Work task: Please reproduce, exactly and with nothing added, the lines of the material below that run from the one containing "interrupt controller (taking, completing" to the end.

Extracted information:
(** ** Reachable machines *)

(** A privileged or unprivileged access of a CPU without the Security
    extension (except a write that changes SysTick's clock and stops it at
    once), time passing with the timers that are due, one callback of a due
    timer, a character on the serial line, or an operation of the CPU on its
    interrupt controller (taking, completing and raising exceptions, changing
    its special registers).  The single callbacks give every order in which
    timers with the same deadline may run. *)
Inductive machine_step : Machine → Machine → Prop :=
| ms_write size a val attrs m m' :
    secure attrs = false → ~ bad_systick size a val attrs m →
    io_write size a val attrs m = Ok (Granted m') → machine_step m m'
| ms_read size a attrs m m' val :
    secure attrs = false → io_read size a attrs m = Ok (Granted (m', val)) → machine_step m m'
| ms_time t m m' : now m ≤ t → clock_ok t → advance t m = Ok m' → machine_step m m'
| ms_uart_timer m m' : due_by (now m) (uart_due m) = true → fire_uart m = Ok m' → machine_step m m'
| ms_systick_timer m m' : due_by (now m) (systick_due m) = true → fire_systick m = Ok m' → machine_step m m'
| ms_serial ch m m' : is_u8 ch → serial_input ch m = Ok m' → machine_step m m'
| ms_cpu m s : internal_op (nvic m) s → machine_step m (m <| nvic := s |>).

Result of this task:
    interrupt controller (taking, completing and raising exceptions, changing
    its special registers).  The single callbacks give every order in which
    timers with the same deadline may run. *)
Inductive machine_step : Machine → Machine → Prop :=
| ms_write size a val attrs m m' :
    secure attrs = false → ~ bad_systick size a val attrs m →
    io_write size a val attrs m = Ok (Granted m') → machine_step m m'
| ms_read size a attrs m m' val :
    secure attrs = false → io_read size a attrs m = Ok (Granted (m', val)) → machine_step m m'
| ms_time t m m' : now m ≤ t → clock_ok t → advance t m = Ok m' → machine_step m m'
| ms_uart_timer m m' : due_by (now m) (uart_due m) = true → fire_uart m = Ok m' → machine_step m m'
| ms_systick_timer m m' : due_by (now m) (systick_due m) = true → fire_systick m = Ok m' → machine_step m m'
| ms_serial ch m m' : is_u8 ch → serial_input ch m = Ok m' → machine_step m m'
| ms_cpu m s : internal_op (nvic m) s → machine_step m (m <| nvic := s |>).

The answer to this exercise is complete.